In April 1974, the rally was spearheaded by the Muslim committee leaders which included Dr. Ahmed Kellow, and Ababiya Abajobir among others. Protestors had several demands from the Haile Selassie regime which involved insistence on equal rights with Christians, and promotion of the three Muslim religious celebrations; Eid al-Adha, Eid al-Fitr and Mawlid as statutory holidays. A list of grievances that should be addressed were lodged at the state.

According to historian Temesgen Baye, one of the placards at the rally read:

Equality is the basis of unity!
 We cannot afford to remain second class citizens!
 We demand for equal participation in administration!
 Out of 14 Enderasies, none of them is a Muslim!
 Out of 20 ministers only two are Muslims! No Muslim is a General!
 Our demand is equality, not superiority!
 The constitution discriminates against the majority of the population! Ethiopia is not only a Christian island!
 We are too Ethiopians!

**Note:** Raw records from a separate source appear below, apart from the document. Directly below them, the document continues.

(* ===== verification/Digest.v ===== *)
(** Artifact digests and canonical JSON: [digest.py] and the byte-level helpers
    at the top of [oci_provenance.py]. *)
From S2P Require Import Prelude Crypto PyStr PyVal Utf8 Json Regex.

(** * Canonical JSON bytes ([oci_provenance.canonical_json_bytes]) *)

Definition canonical_json_bytes (value : pyval) : result bytes :=
  match dumps value with
  | None => Err "value is not canonical JSON data"
  | Some text =>
      match utf8_encode text with
      | None => Err "value is not canonical JSON data"
      | Some payload => Ok payload
      end
  end.

(** Python values [json] can write: no NaN, keys without repetition. *)
Inductive jsonable : pyval -> Prop :=
| ANone : jsonable VNone
| ABool b : jsonable (VBool b)
| AInt z : jsonable (VInt z)
| AStr s : Forall (Z.le 0) s -> jsonable (VStr s)
| AList l : Forall jsonable l -> jsonable (VList l)
| ATuple l : Forall jsonable l -> jsonable (VTuple l)
| ADict d : NoDup (dict_keys d) -> Forall (fun kv => Forall (Z.le 0) kv.1 /\ jsonable kv.2) d ->
    jsonable (VDict d).
#[export] Hint Constructors jsonable : palimpsest.

(** A literal mapping is JSON when its values are. *)
Ltac jsonable_dict :=
  apply ADict; [by apply NoDup_decide|];
  repeat first [apply List.Forall_nil | apply List.Forall_cons; [split; cbn [fst snd]; [apply u_nonneg|]|]].

Lemma canon_json v : jsonable v -> json_val (canon v).
Proof.
  induction v as [|b|z|f|s|l IH|l IH|d IH] using pyval_ind'; inversion 1; subst; simpl;
    try (constructor; done).
  - constructor. rewrite Forall_fmap. rewrite Forall_forall in *. simpl. auto.
  - constructor. rewrite Forall_fmap. rewrite Forall_forall in *. simpl. auto.
  - fold (canon_items d). constructor.
    + unfold dict_keys. rewrite sort_items_perm. fold (dict_keys (canon_items d)).
      by rewrite dict_keys_canon_items.
    + rewrite sort_items_perm. unfold canon_items. rewrite Forall_fmap.
      rewrite Forall_forall in *. intros kv Hin. simpl.
      match goal with Hd : forall x, x ∈ d -> _ /\ jsonable _ |- _ => destruct (Hd kv Hin) as [Hk Hv] end.
      split; [done|by apply IH].
Qed.

(** Decoding canonical bytes gives the value back, keys in order. *)
Lemma loads_with_canonical hook v b :
  (forall d, NoDup (dict_keys d) -> pairs_hook hook d = Ok d) -> jsonable v ->
  canonical_json_bytes v = Ok b ->
  exists s, utf8_decode b = Some s /\ loads_with hook s = Ok (canon v).
Proof.
  intros Hh Hv. unfold canonical_json_bytes. destruct (dumps v) as [t|] eqn:E; [|done].
  destruct (utf8_encode t) as [p|] eqn:Eu; [|done]. intros [= <-].
  exists t. split; [by apply utf8_decode_encode|].
  apply loads_with_dumps_raw; [done|by apply canon_json|done].
Qed.

Lemma loads_canonical hook v b :
  (forall d, NoDup (dict_keys d) -> hook d = Ok d) -> jsonable v ->
  canonical_json_bytes v = Ok b ->
  exists s, utf8_decode b = Some s /\ loads hook s = Ok (canon v).
Proof. intros Hh. by apply loads_with_canonical. Qed.

(** * SHA-256 digests ([digest.py]) *)

Definition sha256_re : re :=
  RCat (opt (lit (u "sha256:"))) (rep 64 (RCls [(48, 57); (97, 102); (65, 70)])).

(** [str.lower] on hexadecimal digits *)
Definition lower_char (c : Z) : Z := if (65 <=? c) && (c <=? 90) then c + 32 else c.
Definition lower (s : pystr) : pystr := map lower_char s.

Definition normalize_digest (value : pystr) : result pystr :=
  if fullmatch sha256_re value then
    let group1 := if startswith (u "sha256:") value then drop 7 value else value in
    Ok (u "sha256:" ++ lower group1)
  else Err "invalid sha256 digest".

Definition require_digest (value : pystr) : result pystr := normalize_digest value.

(** [require_digest(value).split(":", 1)[1]] *)
Definition digest_hex (value : pystr) : result pystr :=
  let? d := require_digest value in
  match split 58 d with
  | _ :: rest => Ok (join [58] rest)
  | [] => Err "list index out of range"
  end.

Section file_digest.
Context `{Hash}.

(** [artifact.read(n)]: up to [n] bytes, all of them for a negative [n]. *)
Definition read_chunk (n : Z) (content : bytes) : bytes * bytes :=
  if n <? 0 then (content, []) else (take (Z.to_nat n) content, drop (Z.to_nat n) content).

(** The loop of [digest_file]: the hasher is the bytes fed to it so far; an
    empty chunk ends the loop. One turn more than there are bytes is enough. *)
Fixpoint hash_chunks (fuel : nat) (chunk_size : Z) (content hasher : bytes) : option bytes :=
  match fuel with
  | O => None
  | S fuel =>
      let (chunk, rest) := read_chunk chunk_size content in
      match chunk with
      | [] => Some hasher
      | _ => hash_chunks fuel chunk_size rest (hasher ++ chunk)
      end
  end.

Definition digest_file (content : bytes) (chunk_size : Z) : option pystr :=
  option_map digest_text (hash_chunks (S (length content)) chunk_size content []).

Definition require_file_digest (content : bytes) (expected : pystr) : result unit :=
  match digest_file content 1048576 with
  | None => Err "unreachable"
  | Some actual =>
      let? normalized := require_digest expected in
      raise "digest mismatch" when bool_decide (actual <> normalized) ;;
      Ok tt
  end.

Lemma hash_chunks_spec fuel : forall n content hasher,
  0 < n \/ n < 0 -> (length content < fuel)%nat ->
  hash_chunks fuel n content hasher = Some (hasher ++ content).
Proof.
  induction fuel as [|fuel IH]; intros n content hasher Hn Hf; [lia|]. simpl. unfold read_chunk.
  destruct (Z.ltb_spec n 0).
  - destruct content as [|c content]; [by rewrite app_nil_r|].
    rewrite IH by (simpl in *; lia). by rewrite app_nil_r.
  - destruct (take (Z.to_nat n) content) as [|c ch] eqn:E.
    + destruct content; [by rewrite app_nil_r|]. destruct (Z.to_nat n) eqn:En; [lia|done].
    + rewrite IH; [|done|].
      * rewrite <- app_assoc, <- E, take_drop. done.
      * rewrite length_drop. destruct content; [by rewrite take_nil in E|]. simpl in *. lia.
Qed.
End file_digest.

(** Streaming in chunks hashes the whole file, whatever the chunk size. *)
Lemma digest_file_whole `{Hash} content n : 0 < n ->
  digest_file content n = Some (digest_text content).
Proof. intros Hn. unfold digest_file. rewrite hash_chunks_spec by (auto; lia). done. Qed.

Lemma in_hexany c : in_cls [(48, 57); (97, 102); (65, 70)] c = true <->
  48 <= c <= 57 \/ 97 <= c <= 102 \/ 65 <= c <= 70.
Proof. unfold in_cls. simpl. rewrite orb_false_r, !orb_true_iff, !andb_true_iff, !Z.leb_le. done. Qed.

(** What [normalize_digest] accepts. *)
Lemma normalize_digest_inv value d : normalize_digest value = Ok d ->
  exists h, (value = h \/ value = u "sha256:" ++ h) /\ length h = 64%nat /\
    Forall (fun c => in_cls [(48, 57); (97, 102); (65, 70)] c = true) h /\ d = u "sha256:" ++ lower h.
Proof.
  unfold normalize_digest. destruct (fullmatch sha256_re value) eqn:E; [|done]. intros Hd. apply (inj Ok) in Hd as <-.
  apply fullmatch_spec in E. unfold sha256_re, opt in E.
  apply lang_cat_inv in E as (p & h & -> & Hp & [Hl Hf]%lang_rep_cls).
  exists h. apply lang_alt_inv in Hp as [->%lang_eps| ->%lang_lit].
  - cbn [app]. split; [by left|]. split; [done|]. split; [done|].
    destruct (startswith (u "sha256:") h) eqn:Es; [|done].
    apply startswith_spec in Es as [t ->]. apply Forall_app in Hf as [Hf _].
    inversion Hf as [|?? Hc _]; subst. apply in_hexany in Hc. cbn in Hc. lia.
  - split; [by right|]. split; [done|]. split; [done|]. by rewrite startswith_app.
Qed.

Lemma normalize_digest_ok h : length h = 64%nat ->
  Forall (fun c => in_cls [(48, 57); (97, 102); (65, 70)] c = true) h ->
  normalize_digest (u "sha256:" ++ h) = Ok (u "sha256:" ++ lower h).
Proof.
  intros Hl Hf. unfold normalize_digest.
  assert (fullmatch sha256_re (u "sha256:" ++ h) = true) as ->.
  { apply fullmatch_spec. apply LCat; [apply LAltR; by apply lang_lit|by apply lang_rep_cls]. }
  by rewrite startswith_app.
Qed.

Lemma lower_hex h : Forall (fun c => in_cls [(48, 57); (97, 102); (65, 70)] c = true) h ->
  Forall (fun c => in_cls [(48, 57); (97, 102)] c = true) (lower h).
Proof.
  unfold lower. rewrite Forall_fmap. intros Hf. eapply Forall_impl; [exact Hf|]. intros c Hc%in_hexany.
  apply in_hex. unfold lower_char. simpl.
  destruct ((65 <=? c) && (c <=? 90)) eqn:E; [bool_norm; lia|].
  apply andb_false_iff in E as [E|E]; bool_norm; lia.
Qed.

Lemma lower_lower_hex h : Forall (fun c => in_cls [(48, 57); (97, 102)] c = true) h -> lower h = h.
Proof.
  induction 1 as [|c h Hc _ IH]; [done|]. simpl. f_equal; [|exact IH].
  apply in_hex in Hc. unfold lower_char.
  destruct ((65 <=? c) && (c <=? 90)) eqn:E; [bool_norm; lia|done].
Qed.

Lemma hex_any h : Forall (fun c => in_cls [(48, 57); (97, 102)] c = true) h ->
  Forall (fun c => in_cls [(48, 57); (97, 102); (65, 70)] c = true) h.
Proof. intros Hf. eapply Forall_impl; [exact Hf|]. intros c [?|?]%in_hex; apply in_hexany; lia. Qed.

(** A canonical digest is a fixed point; normalising twice changes nothing. *)
Lemma normalize_digest_idem value d : normalize_digest value = Ok d -> normalize_digest d = Ok d.
Proof.
  intros (h & _ & Hl & Hf & ->)%normalize_digest_inv.
  pose proof (lower_hex h Hf) as Hlow. rewrite normalize_digest_ok.
  - by rewrite lower_lower_hex.
  - unfold lower. by rewrite length_map.
  - by apply hex_any.
Qed.

Lemma normalize_digest_text `{Hash} m : normalize_digest (digest_text m) = Ok (digest_text m).
Proof.
  unfold digest_text. pose proof (hex_in_hex _ (sha256_bytes m)) as Hh.
  rewrite normalize_digest_ok; [by rewrite lower_lower_hex| |by apply hex_any].
  by rewrite length_hex, sha256_length.
Qed.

Declare Secular state!
 Liberty, equality and fraternity!
 Men are born free and equal rights!

Prime minister of Ethiopia at the time Endelkachew Makonnen would respond positively to the protestors and arranged a meeting with Muslim leaders however it didn't bear much success aside from a symbolic gesture from the state.

== Aftermath ==
The rally held in 1974 by Ethiopian Muslims was one of the key events that led to the eventual overthrow of emperor Haile Selassie, and the incoming transitional government led by the Derg would go onto grant some of the rights requested by the Muslim community.